* DATA IN THIS EXERCISE
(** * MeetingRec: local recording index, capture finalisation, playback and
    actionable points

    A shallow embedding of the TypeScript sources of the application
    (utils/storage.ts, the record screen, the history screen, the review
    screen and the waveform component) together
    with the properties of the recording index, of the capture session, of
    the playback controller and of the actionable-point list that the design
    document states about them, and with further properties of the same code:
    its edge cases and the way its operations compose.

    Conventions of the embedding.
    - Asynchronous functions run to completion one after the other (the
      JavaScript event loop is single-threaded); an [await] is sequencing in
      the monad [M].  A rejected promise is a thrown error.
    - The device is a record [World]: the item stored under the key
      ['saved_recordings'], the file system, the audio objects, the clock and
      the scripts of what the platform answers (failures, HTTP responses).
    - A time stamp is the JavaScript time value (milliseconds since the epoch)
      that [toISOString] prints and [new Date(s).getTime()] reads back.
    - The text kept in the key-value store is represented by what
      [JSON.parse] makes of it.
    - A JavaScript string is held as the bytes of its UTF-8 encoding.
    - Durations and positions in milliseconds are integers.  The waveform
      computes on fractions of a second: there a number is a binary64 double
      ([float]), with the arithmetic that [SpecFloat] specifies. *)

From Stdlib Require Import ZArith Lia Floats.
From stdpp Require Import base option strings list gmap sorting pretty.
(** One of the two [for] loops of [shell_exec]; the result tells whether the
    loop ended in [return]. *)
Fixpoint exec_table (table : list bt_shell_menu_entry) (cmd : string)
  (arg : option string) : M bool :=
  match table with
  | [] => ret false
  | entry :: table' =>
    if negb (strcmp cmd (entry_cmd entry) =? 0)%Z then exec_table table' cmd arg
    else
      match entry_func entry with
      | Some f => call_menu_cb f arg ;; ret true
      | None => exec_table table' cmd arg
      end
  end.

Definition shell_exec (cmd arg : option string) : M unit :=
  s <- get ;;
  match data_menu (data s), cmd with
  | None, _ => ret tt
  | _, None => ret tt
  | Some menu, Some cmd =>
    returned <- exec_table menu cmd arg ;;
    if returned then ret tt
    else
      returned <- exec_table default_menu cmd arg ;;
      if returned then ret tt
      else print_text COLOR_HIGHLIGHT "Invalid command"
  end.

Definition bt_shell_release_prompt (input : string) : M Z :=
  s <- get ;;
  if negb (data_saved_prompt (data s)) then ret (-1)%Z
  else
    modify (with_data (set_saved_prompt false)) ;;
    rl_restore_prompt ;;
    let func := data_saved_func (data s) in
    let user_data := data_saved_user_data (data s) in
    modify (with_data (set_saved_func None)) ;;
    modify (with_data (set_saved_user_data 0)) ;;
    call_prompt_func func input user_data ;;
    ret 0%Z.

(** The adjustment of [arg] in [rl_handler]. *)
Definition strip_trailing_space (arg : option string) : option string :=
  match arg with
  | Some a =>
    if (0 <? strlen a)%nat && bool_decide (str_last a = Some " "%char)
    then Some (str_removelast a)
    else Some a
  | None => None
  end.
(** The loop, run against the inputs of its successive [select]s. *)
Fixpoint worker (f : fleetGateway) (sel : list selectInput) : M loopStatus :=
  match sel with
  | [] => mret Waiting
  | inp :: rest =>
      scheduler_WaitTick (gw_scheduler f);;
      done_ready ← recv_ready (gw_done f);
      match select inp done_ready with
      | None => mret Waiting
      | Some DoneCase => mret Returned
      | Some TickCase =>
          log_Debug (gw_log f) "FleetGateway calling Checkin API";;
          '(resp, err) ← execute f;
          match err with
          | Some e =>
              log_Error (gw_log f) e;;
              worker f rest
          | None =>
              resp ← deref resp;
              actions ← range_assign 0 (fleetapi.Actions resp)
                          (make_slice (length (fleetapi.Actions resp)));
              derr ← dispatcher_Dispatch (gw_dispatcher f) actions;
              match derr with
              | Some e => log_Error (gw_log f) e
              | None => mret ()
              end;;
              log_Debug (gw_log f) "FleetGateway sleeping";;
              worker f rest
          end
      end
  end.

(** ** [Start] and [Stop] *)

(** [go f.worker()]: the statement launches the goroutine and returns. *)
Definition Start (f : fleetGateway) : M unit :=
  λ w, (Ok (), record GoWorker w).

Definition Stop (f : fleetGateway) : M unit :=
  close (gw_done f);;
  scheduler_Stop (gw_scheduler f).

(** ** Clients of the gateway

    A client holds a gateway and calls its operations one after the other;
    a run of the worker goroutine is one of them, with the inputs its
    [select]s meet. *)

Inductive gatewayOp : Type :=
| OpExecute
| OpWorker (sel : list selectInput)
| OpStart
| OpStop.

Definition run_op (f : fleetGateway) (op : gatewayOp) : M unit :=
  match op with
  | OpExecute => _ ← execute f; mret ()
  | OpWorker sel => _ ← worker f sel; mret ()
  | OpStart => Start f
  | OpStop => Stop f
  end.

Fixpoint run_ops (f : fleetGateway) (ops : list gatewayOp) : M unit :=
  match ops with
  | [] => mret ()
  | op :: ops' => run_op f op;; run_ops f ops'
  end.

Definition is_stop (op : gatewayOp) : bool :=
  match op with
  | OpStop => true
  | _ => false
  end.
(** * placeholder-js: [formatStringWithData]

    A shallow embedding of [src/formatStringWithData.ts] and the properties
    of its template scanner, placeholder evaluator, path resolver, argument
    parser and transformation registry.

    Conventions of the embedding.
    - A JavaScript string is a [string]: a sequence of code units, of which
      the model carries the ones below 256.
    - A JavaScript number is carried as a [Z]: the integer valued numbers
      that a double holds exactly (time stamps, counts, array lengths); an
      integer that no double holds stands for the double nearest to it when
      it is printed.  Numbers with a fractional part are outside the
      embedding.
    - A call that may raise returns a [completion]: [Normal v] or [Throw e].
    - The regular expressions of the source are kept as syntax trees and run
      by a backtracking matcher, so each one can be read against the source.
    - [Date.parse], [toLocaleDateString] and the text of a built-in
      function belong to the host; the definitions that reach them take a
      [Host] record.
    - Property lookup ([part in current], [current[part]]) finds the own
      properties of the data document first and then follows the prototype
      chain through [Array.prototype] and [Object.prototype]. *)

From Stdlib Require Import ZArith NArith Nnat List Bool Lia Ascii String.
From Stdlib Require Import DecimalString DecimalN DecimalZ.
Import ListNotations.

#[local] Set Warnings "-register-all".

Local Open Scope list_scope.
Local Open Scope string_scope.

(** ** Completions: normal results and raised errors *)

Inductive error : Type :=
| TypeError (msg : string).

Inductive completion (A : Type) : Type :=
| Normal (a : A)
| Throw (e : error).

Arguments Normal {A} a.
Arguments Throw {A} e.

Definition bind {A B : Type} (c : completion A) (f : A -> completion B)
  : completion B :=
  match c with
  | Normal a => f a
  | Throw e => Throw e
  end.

* EXERCISE REQUIREMENTS
Using the data above, extract exactly the lines from the one that holds "(utils/storage.ts, the record" to the one that holds "['saved_recordings'], the file", both ends included, and no others.

* RESPONSE FOR THIS EXERCISE
    (utils/storage.ts, the record screen, the history screen, the review
    screen and the waveform component) together
    with the properties of the recording index, of the capture session, of
    the playback controller and of the actionable-point list that the design
    document states about them, and with further properties of the same code:
    its edge cases and the way its operations compose.

    Conventions of the embedding.
    - Asynchronous functions run to completion one after the other (the
      JavaScript event loop is single-threaded); an [await] is sequencing in
      the monad [M].  A rejected promise is a thrown error.
    - The device is a record [World]: the item stored under the key
      ['saved_recordings'], the file system, the audio objects, the clock and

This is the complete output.